Those with mental health and addiction challenges face enormous obstacles to care | The Kennedy Forum

Those with mental health and addiction challenges face enormous obstacles to care
July 6, 2020

By Meiram Bendat

COVID-19, mass unemployment and the increasingly visible mistreatment of Black Americans by police have opened a window on profound and longstanding inequities in the US as never before – and one result is a rising wave of mental and emotional distress.

Nearly four in ten Californians are now showing signs of clinical anxiety or depression, or both – and members of the Black and Latino communities are yet again at greater risk as economic dislocation, isolation, trauma, anxiety, and grief take a grim toll.

Data from a recent study shows the state could suffer over 22,500 additional deaths of despair—suicides, overdoses, alcohol poisoning, or liver disease caused by alcohol—because of the COVID-19 pandemic. Past research has shown that for each one percentage point increase in unemployment, suicide rates can increase between 1% and 1.6%. Since mid-March, 4.5 million Californians have filed for unemployment—the most in the nation.

But our disjointed, pay-out-of-pocket behavioral health care system is woefully unprepared to handle a surge in demand. As a psychotherapist in California, I’ve seen it firsthand.

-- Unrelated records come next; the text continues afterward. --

(** Callbacks that may call the operations of the session, but release no
    message that is in use; [on_send_msg] returns neither the status of a
    timeout nor the one that says that the transaction is destroyed. *)
Record calm : Prop := mk_calm {
  cm_send : forall token pkt dst w r w', sess_inv w -> cb_on_send_msg token pkt dst w = (r, w') ->
    sess_inv w' /\ keeps None w w' /\ r <> PJNATH_ESTUNTIMEDOUT /\ r <> PJNATH_ESTUNDESTROYED;
  cm_request : forall cb pkt rdata token src w r w', sess_inv w -> cb_on_rx_request = Some cb ->
    cb pkt rdata token src w = (r, w') -> sess_inv w' /\ keeps None w w';
  cm_complete : forall cb status token d response w, sess_inv w -> cb_on_request_complete = Some cb ->
    sess_inv (cb status token d response w) /\ keeps None w (cb status token d response w);
  cm_indication : forall cb pkt msg token src w r w', sess_inv w -> cb_on_rx_indication = Some cb ->
    cb pkt msg token src w = (r, w') -> sess_inv w' /\ keeps None w w'
}.

(** ** Primitive steps *)

Lemma ok_entry_id e (Q : Z -> W -> Prop) w :
  has_entry w e -> (forall i, ts_id (sw_timers w) !! e = Some i -> Q i w) -> wp (entry_id e) Q w.
Proof. intros [i Hi] HQ. eapply wp_entry_id; eauto. Qed.

Lemma quiet_cancel e j (Q : unit -> W -> Prop) w :
  ts_ok (sw_timers w) -> has_entry w e ->
  (forall tw, quieter (sw_timers w) tw -> ts_armed tw !! e = None -> Q tt (put_timers tw w)) ->
  wp (cancel_if_active e j) Q w.
Proof.
  intros HI He HQ. unfold wp, cancel_if_active. destruct (cancel_quieter (sw_timers w) e j HI He) as (r & tw & -> & Hq & Hn).
  by apply HQ.
Qed.

Lemma ok_cancel e j (Q : unit -> W -> Prop) w :
  sess_inv w -> has_entry w e ->
  (forall tw, sess_inv (put_timers tw w) -> keeps None w (put_timers tw w) -> Q tt (put_timers tw w)) ->
  wp (cancel_if_active e j) Q w.
Proof.
  intros HI He HQ. apply quiet_cancel; [apply HI|done|]. intros tw Hq Hn.
  apply HQ; [by apply inv_quieter|by apply keeps_same].
Qed.

Lemma ok_set_id e j (Q : unit -> W -> Prop) w :
  sess_inv w -> has_entry w e -> ts_armed (sw_timers w) !! e = None ->
  (forall tw, quieter (sw_timers w) tw -> sess_inv (put_timers tw w) -> keeps None w (put_timers tw w) ->
     ts_id tw !! e = Some j -> Q tt (put_timers tw w)) -> wp (set_entry_id e j) Q w.
Proof.
  intros HI He Hn HQ. pose proof (set_id_quieter _ e j (si_timers _ HI) He Hn) as Hq.
  apply wp_modify, HQ; [done|by apply inv_quieter|by apply keeps_same|].
  destruct (ts_set_id_ok (sw_timers w) e j (si_timers _ HI) He) as (_ & _ & ->). apply lookup_insert_eq.
Qed.

Lemma quiet_schedule e delay (Q : Z -> W -> Prop) w :
  ts_ok (sw_timers w) -> has_entry w e -> ts_armed (sw_timers w) !! e = None ->
  (forall tw, ts_ok tw -> ts_armed tw = <[e := PJ_TIME_VAL_ADD (sw_now w) delay]> (ts_armed (sw_timers w)) ->
     ts_id tw = <[e := TIMER_ACTIVE]> (ts_id (sw_timers w)) -> Q PJ_SUCCESS (put_timers tw w)) ->
  wp (schedule_entry e delay TIMER_ACTIVE) Q w.
Proof.
  intros HI He Hn HQ. unfold wp, schedule_entry.
  destruct (ts_schedule_ok (sw_timers w) (sw_now w) e delay TIMER_ACTIVE HI He Hn) as (tw & -> & Hok & Ha & Hi). by apply HQ.
Qed.

Lemma ok_schedule e delay (Q : Z -> W -> Prop) w :
  sess_inv w -> owned w e -> has_entry w e -> ts_armed (sw_timers w) !! e = None ->
  (forall tw, sess_inv (put_timers tw w) -> keeps None w (put_timers tw w) -> Q PJ_SUCCESS (put_timers tw w)) ->
  wp (schedule_entry e delay TIMER_ACTIVE) Q w.
Proof.
  intros HI Ho He Hn HQ. apply quiet_schedule; [apply HI|done|done|]. intros tw Hok Ha Hi.
  apply HQ; [by eapply (inv_schedule w tw e _ TIMER_ACTIVE)|by apply keeps_same].
Qed.

Lemma ok_upd_ct t f x (Q : unit -> W -> Prop) w :
  sess_inv w -> sw_tsx w !! t = Some x -> ct_user_data (f x) = ct_user_data x ->
  (sess_inv (put_ct t (f x) w) -> keeps None w (put_ct t (f x) w) -> Q tt (put_ct t (f x) w)) -> wp (upd_ct t f) Q w.
Proof. intros HI Hx Hu HQ. eapply wp_upd_ct; [done|]. apply HQ; [by eapply inv_put_ct|by eapply keeps_put_ct]. Qed.

Lemma ok_upd_td d f y (Q : unit -> W -> Prop) w :
  sess_inv w -> se_tdata (sw_ext w) !! d = Some y -> same_links y (f y) ->
  (sess_inv (put_td d (f y) w) -> keeps None w (put_td d (f y) w) -> Q tt (put_td d (f y) w)) -> wp (upd_td d f) Q w.
Proof.
  intros HI Hy Hl HQ. eapply st_upd_td; [done|]. apply HQ; [by eapply inv_put_td|].
  eapply keeps_put_td; [done|]. destruct Hl as (-> & _). done.
Qed.

(** The session, with other fields than its lists. *)
Lemma ok_upd_sess f s (Q : unit -> W -> Prop) w :
  sess_inv w -> se_sess (sw_ext w) = Some s ->
  ss_pending_request_list (f s) = ss_pending_request_list s ->
  ss_cached_response_list (f s) = ss_cached_response_list s ->
  (sess_inv (put_sess (f s) w) -> keeps None w (put_sess (f s) w) -> Q tt (put_sess (f s) w)) -> wp (upd_sess f) Q w.
Proof.
  intros HI Hs H1 H2 HQ. eapply wp_upd_sess; [done|]. apply HQ; [|apply keeps_lists; [done|done|by eexists|]; intros s' [= <-]; exists s; rewrite H1; done].
  apply inv_put_sess; [done|]. destruct (si_lists _ HI s Hs) as [A1 A2 A3 A4]. split; rewrite ?H1, ?H2; done.
Qed.

Lemma ok_emit o (Q : unit -> W -> Prop) w :
  sess_inv w -> (forall w', sess_inv w' -> keeps None w w' -> sw_timers w' = sw_timers w ->
     se_tdata (sw_ext w') = se_tdata (sw_ext w) -> se_sess (sw_ext w') = se_sess (sw_ext w) -> Q tt w') -> wp (emit o) Q w.
Proof. intros HI HQ. apply wp_modify, HQ; [by eapply inv_same|by apply keeps_same|done..]. Qed.

(** What a transaction and a message have. *)
Lemma tsx_entries w t x : sess_inv w -> sw_tsx w !! t = Some x ->
  has_entry w (ct_retransmit_timer t) /\ has_entry w (ct_destroy_timer t).
Proof. intros HI Hx. destruct (si_tsx _ HI t x Hx). done. Qed.

Lemma tsx_data w t x : sess_inv w -> sw_tsx w !! t = Some x ->
  exists d y, ct_user_data x = Some d /\ se_tdata (sw_ext w) !! d = Some y /\ td_client_tsx y = Some t.
Proof. intros HI Hx. by destruct (si_tsx _ HI t x Hx). Qed.

Lemma td_tsx w d y t : sess_inv w -> se_tdata (sw_ext w) !! d = Some y -> td_client_tsx y = Some t ->
  exists x, sw_tsx w !! t = Some x /\ ct_user_data x = Some d.
Proof. intros HI Hy Ht. destruct (si_td _ HI d y Hy). auto. Qed.

Lemma inactive_idle w e i : sess_inv w -> ts_id (sw_timers w) !! e = Some i -> i = 0 ->
  ts_armed (sw_timers w) !! e = None.
Proof.
  intros HI Hi ->. destruct (ts_armed (sw_timers w) !! e) eqn:E; [|done]. exfalso.
  apply (si_ids _ HI e); [by eexists|done].
Qed.

(** ** Transmission *)

Section Send.
Context (Hc : calm).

A critical part of the problem is that our nation’s health insurance system fails to cover needed mental health services, including treatment for trauma and addiction. Insurers focus on crisis care rather than preventative care, reimburse at rates so low that few providers want to join networks or even enter the field, and don’t cover treatment for mental health and substance use disorders the same way they cover medical/surgical treatment.  

Time and again, insurers’ coverage denials mean that mental health and addiction treatment is available only to the affluent who can afford to pay out-of-pocket, with everyone else out of luck.

To address this systemic issue, which has contributed to historic rates of overdoses and suicides in our country, not to mention a decrease in U.S. life expectancy, I began to help people file appeals with their health plans. Sometimes those appeals lead to lawsuits—all in an attempt to get coverage that was wrongfully denied.  

Very quickly, I pinpointed a common thread in my cases: health plans covering only limited care to reduce short-term symptoms, while refusing to cover treatment for patients’ underlying mental health and addiction conditions. The denied care was justified as “not medically necessary,” using deeply flawed clinical coverage criteria developed or purchased by insurers.

Take for example the class action, Wit v. United Behavioral Health (UBH), which I initiated on behalf of more than 50,000 people against the nation’s largest insurer. In a landmark 2019 decision, a federal court in San Francisco ruled that UBH’s internally developed criteria were inconsistent with generally accepted standards of behavioral health care and wrongly influenced by a desire to cut costs.

Specifically, the court found that UBH’s review criteria were skewed to cover “acute” treatment, which is short-term or crisis-focused, and disregarded chronic or complex mental health conditions that often require ongoing care. Sadly, these practices are not limited to UBH, which is why I’ve since helped bring more cases against other insurers across the nation.

The Wit case exposed how insurers get around existing rules to deny needed care. Thankfully, California now has the opportunity to put an end to such practices once and for all.

Senator Scott Wiener has authored legislation that would require insurers to make coverage determinations using generally recognized standards of care and would expand existing laws to cover all mental health and substance use disorders—not just a select few.

In addition to helping Californians access care, requiring insurers to follow these standards will reduce the enormous costs to Medi-Cal and other public programs associated with untreated mental health and substance use disorders, which can sometimes lead to homelessness or disability. Consider that for every $1 spent on substance use treatment, there is approximately $7 in monetary benefits to society.

Focusing on the prevention, early intervention, and addressing underlying mental health and substance use disorders is key to advancing California’s COVID-19 recovery. We must eliminate roadblocks to care, especially during a time when we know people are struggling. With time running out on a shortened session, it is critical that Senator Wiener’s effort moves forward. If it stalls, mental health and addiction will once again move to the back burner.

We can’t wait any longer. Lives are at stake. It’s time for state leaders to get ahead of the curve.

Meiram Bendat, J.D., Ph.D. is a California psychotherapist, attorney, and founder of Psych Appeal, the first private law firm in the U.S. exclusively specializing in mental health insurance advocacy on behalf of patients and providers.